E allora ecco spiegato il pericolo di trasformare la Conferenza dell'Europa in una convention dei singoli stati aderenti all’Unione, con i 445 milioni di cittadini dell'Unione europea più attenti alle questioni delle politiche nazionali che a quelle sovranazionali con tanti saluti alle sfide globali che pure pressano e da tempo.
Certo, questo accade anche per la mancanza di credibilità delle istituzioni europee - fatte le dovute eccezioni - proprio per quel balbettio di fronte a problemi sovranazionali, a cominciare ad esempio dall'immigrazione come ben sa l'Italia. Ma se c'è questa incompiutezza di fondo da parte dell'Unione Europea e dello spirito europeo che aveva invece caratterizzato i padri fondatori (da Spinelli a Schumann, da Adenauer a Monnet e De Gasperi) è anche per quello scarso senso di cittadinanza europea che caratterizza le popolazioni dei singoli stati fatta eccezione per gli studenti Erasmus che, al contrario, hanno colto tutte le opportunità garantite dall'Unione.

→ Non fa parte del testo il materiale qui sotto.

Lemma pool_completes evidence req base stride oks cancels specs ms (y0 : System B) :
  plannable weights bounds evidence req base stride -> pool_inv evidence req base stride oks cancels specs y0 -> costs_ok ms y0 ->
  completes (sum_list ms) (fun y => y.(System.oks) = oks /\ y.(System.cancels) = cancels /\
    ((0 < oks)%nat -> y.(System.world).(World.coord).(Coord.plans) <> ∅)) y0.
Proof using HL.
  intros Hp Hi Hc. split; [intros k y; by eapply system_steps_cost|]. intros y Hs.
  assert (Hy : exists specs', pool_inv evidence req base stride oks cancels specs' y).
  { revert specs Hi. clear Hc. induction Hs as [y|y y1 y' H1 _ IH]; intros specs Hi; [eauto|]. destruct (system_step_inv _ _ _ _ _ _ Hp _ _ _ _ _ Hi H1) as [specs1 Hi1]. eauto. }
  destruct Hy as [specs' Hy]. destruct (all_ended_dec y) as [He|(i & t & Ht & Hne)].
  - left. split; [done|]. destruct (pool_ended _ _ _ _ _ _ _ _ Hy He) as [Eo Ec]. split_and!; [done..|].
    rewrite <- Eo. apply (pi_plans _ _ _ _ _ _ _ _ Hy).
  - right. split; [intros He; unfold all_ended in He; rewrite Forall_lookup in He; by apply Hne, (He i)|].
    by eapply (system_progress _ _ _ _ _ _ Hp).
Qed.
End completion.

Se la Conferenza sull'Europa dunque è solo il travestimento di un vecchio ordine che noi tutti conosciamo, c'è poco da attendersi per il futuro. Se invece al contrario questa occasione sarà colta per resettare, ripartire ed irrobustire di conseguenza le istituzioni sovranazionali, la sfide del futuro vedranno eccome protagonista il «Vecchio continente» accanto alla Cina, agli Usa (in pieno rilancio) e al sistema dei paesi emergenti che, superata la pandemia, registrano la crescita del pil con percentuali a due cifre.